Meteorological history
- Formed: September 5, 1898
- Extratropical: September 20, 1898
- Dissipated: September 20, 1898

Category 2 hurricane
- 1-minute sustained (SSHWS/NWS)
- Highest winds: 110 mph (175 km/h)
- Lowest pressure: 965 mbar (hPa); 28.50 inHg

Overall effects
- Fatalities: At least 300 dead
- Damage: $2.5 million (Barbados only)
- Areas affected: Windward Islands (particularly Barbados, St. Lucia, and St. Vincent), Leeward Islands
- IBTrACS
- Part of the 1898 Atlantic hurricane season

= 1898 Windward Islands hurricane =

Category 2 Atlantic hurricane in 1898

The Windward Islands Hurricane was a strong, destructive hurricane that raged through the eastern Caribbean islands in the early part of September during the 1898 Atlantic hurricane season. An estimated 392 people died as a result of the storm. Damage on Barbados and St. Vincent was catastrophic.

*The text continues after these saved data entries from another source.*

(** ** Runs side by side *)

(** The computations take related worlds to related worlds, with related
    results. *)
Definition couples {A} (W : World -> World -> Prop) (R : A -> A -> Prop) (m m' : M A) : Prop :=
  forall w w', W w w' -> R (m w).1 (m' w').1 /\ W (m w).2 (m' w').2.

Section Couples.
Context (W : World -> World -> Prop).

Lemma couples_ret {A} (R : A -> A -> Prop) a a' : R a a' -> couples W R (mret a) (mret a').
Proof. intros Ha w w' Hw. by split. Qed.

Lemma couples_bind {A B} (R : A -> A -> Prop) (S : B -> B -> Prop) m m' f f' :
  couples W R m m' -> (forall a a', R a a' -> couples W S (f a) (f' a')) -> couples W S (mbind m f) (mbind m' f').
Proof.
  intros Hm Hf w w' Hw. unfold mbind. destruct (Hm w w' Hw) as [HR HW].
  destruct (m w) as [a w1], (m' w') as [a' w1']. by apply (Hf a a' HR).
Qed.

Lemma couples_impl {A} (R R' : A -> A -> Prop) m m' :
  (forall a a', R a a' -> R' a a') -> couples W R m m' -> couples W R' m m'.
Proof. intros HR Hm w w' Hw. destruct (Hm w w' Hw). auto. Qed.
End Couples.

(** Errors must agree, values be related. *)
Inductive res_rel {E A} (R : A -> A -> Prop) : result E A -> result E A -> Prop :=
| RelOk a a' : R a a' -> res_rel R (Ok a) (Ok a')
| RelErr e : res_rel R (Err e) (Err e).

(** Databases related by [D], the rest alike; what the others commit keeps
    the relation. *)
Section Worlds.
Context (D : DB -> DB -> Prop).

Definition twin (w w' : World) : Prop :=
  D w.(w_db) w'.(w_db) /\ w.(w_clock) = w'.(w_clock) /\ w.(w_env) = w'.(w_env) /\
  Forall (fun e => forall db db', D db db' -> D (e.(es_others) db) (e.(es_others) db')) w.(w_env).

Lemma twin_next_env w w' :
  twin w w' -> (next_env w).1 = (next_env w').1 /\ twin (next_env w).2 (next_env w').2.
Proof.
  intros (Hd & Hc & He & Hf). unfold next_env. destruct (w_env w) as [|e es] eqn:E; rewrite <- He; simpl.
  - split; [done|]. unfold twin. rewrite E. by split_and!.
  - apply Forall_cons in Hf as [Hfe Hf]. split; [done|]. unfold twin. simpl. rewrite Hc. by split_and!; auto.
Qed.

Lemma couples_time_now : couples twin eq time_now time_now.
Proof.
  intros w w' Hw. unfold time_now. destruct (twin_next_env w w' Hw) as [He Ht].
  destruct (next_env w) as [e w1], (next_env w') as [e' w1']. simpl in *. split; [by apply Ht|done].
Qed.

Lemma couples_store_call {A} (R : A -> A -> Prop) (t t' : txn A) :
  (forall c db db', D db db' ->
     match t c db, t' c db' with
     | Ok (d1, a), Ok (d1', a') => D d1 d1' /\ R a a'
     | Err e, Err e' => e = e'
     | _, _ => False
     end) ->
  couples twin (res_rel R) (store_call t) (store_call t').
Proof.
  intros Ht w w' Hw. unfold store_call. destruct (twin_next_env w w' Hw) as [He (Hd & Hc & Hen & Hf)].
  destruct (next_env w) as [e w1], (next_env w') as [e' w1']. simpl in *. subst e'.
  specialize (Ht {| NOW := w1.(w_clock); locked := e.(es_locked) |} _ _ Hd). rewrite <- Hc.
  destruct (es_fault e); [| by split; [constructor|]|]; destruct (t _ _) as [[d1 a]|x], (t' _ _) as [[d1' a']|x']; try done;
    simpl; try (destruct Ht as [HD HR]); subst; (split; [by constructor|]); by split_and!.
Qed.
End Worlds.

(** ** What two services may differ in *)

(** The same keys, and the same of them with a value that is not empty. *)
Definition same_shape (m m' : secret_map) : Prop := forall k, (set <$> m !! k) = (set <$> m' !! k).

Section Twins.
Context `{SecretsLib, !SecretsLaws} (key : string).

Definition row_twin (c c' : Connection) : Prop :=
  c.(cn_Target) = c'.(cn_Target) /\ c.(cn_Metadata) = c'.(cn_Metadata) /\ c.(cn_SecretsSet) = c'.(cn_SecretsSet) /\
  c.(cn_Source) = c'.(cn_Source) /\ c.(cn_UpdatedAt) = c'.(cn_UpdatedAt) /\ c.(cn_UpdatedBy) = c'.(cn_UpdatedBy) /\
  res_rel same_shape (DecryptSecrets key c) (DecryptSecrets key c').

Definition db_twin (db db' : DB) : Prop :=
  forall t, option_Forall2 row_twin (db.(connections) !! t) (db'.(connections) !! t).

Record env_twin (cfg cfg' : EnvConfig) : Prop := {
  et_vault : let v := cfg.(env_Vault) in let v' := cfg'.(env_Vault) in
    v.(vc_Address) = v'.(vc_Address) /\ v.(vc_Namespace) = v'.(vc_Namespace) /\ v.(vc_AuthMethod) = v'.(vc_AuthMethod) /\
    set v.(vc_Token) = set v'.(vc_Token) /\ set v.(vc_RoleID) = set v'.(vc_RoleID) /\ set v.(vc_SecretID) = set v'.(vc_SecretID);
  et_aap : let a := cfg.(env_AAP) in let a' := cfg'.(env_AAP) in
    a.(ap_BaseURL) = a'.(ap_BaseURL) /\ a.(ap_SkipTLSVerify) = a'.(ap_SkipTLSVerify) /\ set a.(ap_Token) = set a'.(ap_Token);
  et_eda : cfg.(env_EDA).(WebhookURL) = cfg'.(env_EDA).(WebhookURL) /\ set cfg.(env_EDA).(Token) = set cfg'.(env_EDA).(Token);
  et_template : cfg.(env_AAPRenewTemplate) = cfg'.(env_AAPRenewTemplate);
  et_workflow : cfg.(env_AAPRenewWorkflow) = cfg'.(env_AAPRenewWorkflow);
  et_mount : cfg.(env_AAPDefaultMount) = cfg'.(env_AAPDefaultMount)
}.

(** *** Secret maps *)

Lemma shape_merge prev prev' inc inc' keep :
  same_shape prev prev' -> same_shape inc inc' -> same_shape (mergeSecrets prev inc keep) (mergeSecrets prev' inc' keep).
Proof.
  intros Hp Hi k. rewrite !mergeSecrets_lookup. destruct (decide (k ∈ keep)); [apply Hp|].
  specialize (Hi k). unfold set in Hi. destruct (inc !! k) as [v|] eqn:E, (inc' !! k) as [v'|] eqn:E'; [|done|done|apply Hp].
  simpl in Hi. injection Hi as Hi. destruct (String.eqb_spec v ""), (String.eqb_spec v' ""); subst; try done; simpl.
  unfold set. by destruct (String.eqb_spec v ""), (String.eqb_spec v' "").
Qed.

Lemma shape_dom m m' k : same_shape m m' -> is_Some (m !! k) <-> is_Some (m' !! k).
Proof. intros Hs. specialize (Hs k). by destruct (m !! k), (m' !! k). Qed.

Lemma shape_empty m m' : same_shape m m' -> m = ∅ <-> m' = ∅.
Proof.
  intros Hs. assert (forall m m', same_shape m m' -> m = ∅ -> m' = ∅) as Hone.
  { clear. intros m m' Hs ->. apply map_eq. intros k. specialize (Hs k). rewrite lookup_empty in *. by destruct (m' !! k). }
  split; apply Hone; [done|]. intros k. by rewrite (Hs k).
Qed.

Lemma shape_hasNew m m' keep : same_shape m m' -> hasNewSecrets m keep = hasNewSecrets m' keep.
Proof.
  assert (forall m m', same_shape m m' -> hasNewSecrets m keep = true -> hasNewSecrets m' keep = true) as Hone.
  { clear. intros m m' Hs (kv & Hin & Hk)%existsb_exists. apply existsb_exists. destruct kv as [k v].
    apply list_elem_of_In, elem_of_map_to_list in Hin.
    destruct (proj1 (shape_dom m m' k Hs)) as [v' Hv']; [by exists v|]. exists (k, v').
    split; [by apply list_elem_of_In, elem_of_map_to_list|done]. }
  intros Hs. apply eq_bool_prop_intro. rewrite !Is_true_true. split; apply Hone; [done|].
  intros k. by rewrite (Hs k).
Qed.

Lemma shape_secret m m' k : same_shape m m' -> set (secret m k) = set (secret m' k).
Proof. intros Hs. specialize (Hs k). unfold secret. destruct (m !! k), (m' !! k); simpl in *; congruence. Qed.

Lemma set_overlay s s' t t' : set s = set s' -> set t = set t' -> set (overlay s t) = set (overlay s' t').
Proof. unfold set, overlay. destruct (String.eqb s "") eqn:E, (String.eqb s' "") eqn:E'; try done; by rewrite E, E'. Qed.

== Meteorological history ==

An article in the Monthly Weather Review published by the United States Weather Bureau described the Windward Islands hurricane as "the most important meteorological event of September, 1898". The origins of the hurricane are unclear due to the dearth of marine weather observations over the central Atlantic. A compilation of historical tropical cyclone tracks published by the National Climatic Data Center in 1993 listed the storm as having begun south of Cabo Verde on September 5. An analysis of the 1898 Atlantic hurricane season by hurricane expert José Fernández Partagás in 1996 made no modifications to the 1993 track due to the lack of available observations, as did a reanalysis of the storm conducted by the Atlantic Oceanographic and Meteorological Laboratory in 2003. The storm is first listed in the National Hurricane Center's Atlantic hurricane database at on September 5, 1898, as a tropical storm with estimated maximum sustained winds of 35 kn. (Note: HURricane DATa (HURDAT) is a database of historical tropical cyclones maintained by the National Hurricane Center. The database is routinely revised to incorporate new data.) The database depicts the storm tracking west with its wind speeds increasing incrementally, reaching hurricane-force over the central Atlantic on September 6. At around midday on September 9, the French barque Tourny encountered the storm near . The ship registered a minimum barometric pressure of around 985 mbar (hPa; 29.1 inHg) during the encounter, though a later assessment of the ship's barometer found that the instrument underestimated pressures by about 8 mbar (hPa; 0.25 inHg).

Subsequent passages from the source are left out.